I have been learning about spanning tree protocol (STP/RSTP/MSTP) and was wondering, once I turn it on and it's protecting against for example network loops, how do I know there is a network loop?
I suppose in most cases it would be obvious, because the room the loop is in would be down, but what if there is no complaint?
It seems like I would still want a way to know, that there is a network issue such as this. Maybe the device sending some kind of alert, or maybe someone has to check a log or something else occasionally?
Solution 1:
You watch your switch logs for spanning tree events, or configure your switches to send SNMP traps when STP shuts down a port.
Solution 2:
Testing. If you want to know that something is working, you test it.

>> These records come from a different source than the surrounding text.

Lemma sys_step_ok e s q : sys_ok s q -> exists s' q', sys_step e s = Ok s' /\ sys_ok s' q'.
Proof.
  intros I. assert (Same : exists s' q', Ok s = Ok s' /\ sys_ok s' q') by eauto. destruct e as [i b|i|i|j n|j|j| |]; cbn [sys_step].
  - destruct (writers s !! i) as [w|] eqn:Ew; [|done]. destruct (is_idle (wst w) && writeopen (spipe s)) eqn:Ei; [|done]. apply andb_true_iff in Ei as [Ei Ho].
    destruct (s_writers _ _ I i w Ew) as [A B]. unfold pending in A, B. destruct (wst w) eqn:Est; try done. rewrite app_nil_r in A, B.
    destruct (write_section_ok s q i w (mk_w Idle (wkilled w) (asked w ++ b) (refused w)) (Z.of_nat (length b)) b I Ew eq_refl eq_refl Ho) as (s' & E & I'); [| |eauto].
    + by apply sublist_app.
    + cbn [asked refused]. intros Hf. by rewrite (B Hf).
  - destruct (writers s !! i) as [w|] eqn:Ew; [|done]. destruct (wst w) as [|[n l]|[n l]] eqn:Est; try done. destruct (s_writers _ _ I i w Ew) as [A B]. unfold pending in A, B. rewrite Est in A, B.
    destruct (write_section_ok s q i w w n l I Ew eq_refl eq_refl) as (s' & E & I'); [apply (s_wopen _ _ I i w Ew); congruence|done|done|eauto].
  - eexists _, q. split; [reflexivity|]. eapply (kill_step_ok s q (KillW i)); eauto.
  - destruct (readers s !! j) as [r|] eqn:Er; [|done]. destruct (is_idle (rst r) && readopen (spipe s)) eqn:Ei; [|done]. apply andb_true_iff in Ei as [_ Ho]. by eapply read_section_ok.
  - destruct (readers s !! j) as [r|] eqn:Er; [|done]. destruct (rst r) eqn:Est; try done. eapply read_section_ok; [done|done|]. apply (s_ropen _ _ I j r Er). congruence.
  - eexists _, q. split; [reflexivity|]. eapply (kill_step_ok s q (KillR j)); eauto.
  - destruct (_ && _) eqn:Ei; [|done]. apply andb_true_iff in Ei as [Ei _]. destruct (close_section_ok s q true I Ei) as (s' & E & I'). eauto.
  - destruct (_ && _) eqn:Ei; [|done]. apply andb_true_iff in Ei as [Ei _]. destruct (close_section_ok s q false I Ei) as (s' & E & I'). eauto.
Qed.

(** A new pipe with [nw] writing and [nr] reading processes. *)
Definition start (nw nr : nat) (junk : list Z) : sys :=
  mk_sys (new_pipe junk) (replicate nw (mk_w Idle false [] false)) (replicate nr (mk_r Idle false)) [] [].

Lemma start_rep junk : length junk = 512%nat -> rep (new_pipe junk) [].
Proof. intros H. split; [done|cbn; unfold UINT_MAX; lia|done|simpl; lia|]. by intros i c Hc. Qed.
Lemma start_ok nw nr junk : length junk = 512%nat -> sys_ok (start nw nr junk) [].
Proof.
  intros H. split; [by apply start_rep|done| | | | |]; cbn [writers readers start].
  - by intros i w [-> _]%lookup_replicate.
  - by intros i w x [-> _]%lookup_replicate.
  - by intros i w x [-> _]%lookup_replicate.
  - by intros i w [-> _]%lookup_replicate.
  - by intros i w [-> _]%lookup_replicate.
Qed.

(** C8. A pipe is a bounded queue for any number of writing and reading processes,
    however their calls, sleeps, wake-ups, kills and the closing of the two ends are
    interleaved.  No section faults.  The bytes put into the pipe, in order, are the
    bytes taken out, in order, followed by the at most 512 bytes [q] that the ring
    holds.  Each writer's bytes are stored in the order of its calls; until a call
    of it returns -1, all of them are stored or left to the call in progress.  A
    writer sleeps only while the pipe is full and its reading end open.  A reader
    sleeps only while the writing end is open and the pipe is empty, except after a
    killed writer has given up: that one leaves without a wake-up. *)
Theorem pipe_is_fifo nw nr junk es :
  length junk = 512%nat ->
  exists s q, sys_run es (start nw nr junk) = Ok s /\ rep (spipe s) q /\ map snd (stored s) = got s ++ q /\
    (forall i w, writers s !! i = Some w ->
       stored_by i (stored s) ++ pending w `sublist_of` asked w /\ (refused w = false -> asked w = stored_by i (stored s) ++ pending w)) /\
    (forall i w x, writers s !! i = Some w -> wst w = Asleep x -> length q = 512%nat /\ readopen (spipe s) = true) /\
    (forall j r n, readers s !! j = Some r -> rst r = Asleep n -> writeopen (spipe s) = true /\ (q = [] \/ gave_up (writers s))).
Proof.
  intros Hj. assert (G : forall es s q, sys_ok s q -> exists s' q', sys_run es s = Ok s' /\ sys_ok s' q').
  { clear. induction es as [|e es IH]; intros s q I; [by exists s, q|]. simpl.
    destruct (sys_step_ok e s q I) as (s1 & q1 & -> & I1). eauto. }
  destruct (G es _ _ (start_ok nw nr junk Hj)) as (s & q & E & I). exists s, q. destruct I as [R Hb Hws Hr Hw Hro Hwo]. done.
Qed.

(** Two writers and two readers: the first writer fills the pipe and sleeps, both
    readers drain it, the second writer writes in between, and the first goes on. *)
Definition demo_run : list event :=
  [RCall 1 10; WCall 0 (replicate 600 7); WCall 1 [8; 9]; RRun 1; WRun 0; RCall 0 700; WRun 1; RCall 1 5; KillW 1; WRun 0; CloseW; RCall 0 0].
Lemma pipe_is_fifo_witness :
  exists s q, sys_run demo_run (start 2 2 (replicate 512 0)) = Ok s /\ rep (spipe s) q /\ map snd (stored s) = got s ++ q /\
    got s = replicate 522 7 ++ [8; 9].
Proof.
  destruct (pipe_is_fifo 2 2 (replicate 512 0) demo_run) as (s & q & E & R & B & _).
  - apply length_replicate.
  - exists s, q. split; [exact E|]. split; [exact R|]. split; [exact B|].
    assert (E0 : match sys_run demo_run (start 2 2 (replicate 512 0)) with Ok s => got s | Err _ => [] end = replicate 522 7 ++ [8; 9]) by (vm_compute; reflexivity).
    rewrite E in E0. exact E0.
Defined.

(** A killed writer that has filled the pipe returns without a wake-up, so
    what it stored since the last one is announced to nobody. *)
Theorem killed_writer_wakes_nobody st addr n :
  rep (pp st) [] -> (512 < length addr)%nat ->
  exists p', pipewrite true n addr st = Ok (Returns (-1), mk_state p' (woken st)) /\ rep p' (take 512 addr).
Proof.
  intros R Hl. destruct (pipewrite_ok true n addr st [] R) as (p' & R' & _ & _ & _ & E). exists p'.
  split; [|done]. rewrite E. cbn [length]. rewrite Nat.sub_0_r. destruct (Nat.leb_spec (length addr) 512); [lia|]. by rewrite orb_true_r.
Qed.

Lemma killed_writer_wakes_nobody_witness :
  exists p', pipewrite true 513 (replicate 513 1) (mk_state (new_pipe (replicate 512 0)) []) = Ok (Returns (-1), mk_state p' []) /\
    rep p' (take 512 (replicate 513 1)).
Proof.
  apply (killed_writer_wakes_nobody (mk_state (new_pipe (replicate 512 0)) []) (replicate 513 1) 513).
  - apply (start_rep (replicate 512 0) (length_replicate _ _)).
  - rewrite length_replicate. lia.
Defined.
End Pipe.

Once you've enabled STP, schedule network maintenance and plug a cable in a loop. If the network is still working then the loop was detected by STP. If your network goes down then STP isn't working.
Solution 3:
Spanning tree does not think a loop is an "error". They are part of the protocol and it will find the ports that cause loops, and then disable forwarding on them. I think you're trying to use a protocol to find out if a certain condition exists, but that's not really its primary purpose. A "well-designed" network may very well have loops normally (for redundancy). In addition to turning on logging event spanning-tree status (or the equivalent on your platform), think outside the box. A loop in your network (if not disabled by spanning tree) will cause large traffic levels in a broadcast storm. So graph those levels and in your monitoring platform if you see a sharp rise in traffic you've probably got a loop.
Solution 4:
Here are some extra things to consider in your STP/RSTP/MSTP implementation along with your testing:
- Set your switch priorities to ensure that a predetermined switch is elected as the root and a secondary is designated to take over as root if the primary fails. This is the most common mistake i see in spanning tree implementations.
- Any port where you have a permanently-connected device (e.g. a server, printer, NAS) should be put in port fast mode (Cisco terminology; in HP ProCurve it's called edge port) to ensure they don't have a long wait time for STP convergence when they boot up.
- Any port where you connect to an edge device (including PCs, printers, servers, etc.) should have root guard enabled. This prevents people from connecting a misconfigured or unauthorised switch and causing reconvergence unexpectedly.
- Any port which is not a switch-to-switch link in your control (including PCs, printers, service provider routers) should have BPDU guard enabled, preferably set to disable the port when an STP BPDU is received. This way you find out immediately when people start doing the wrong things on your edge ports.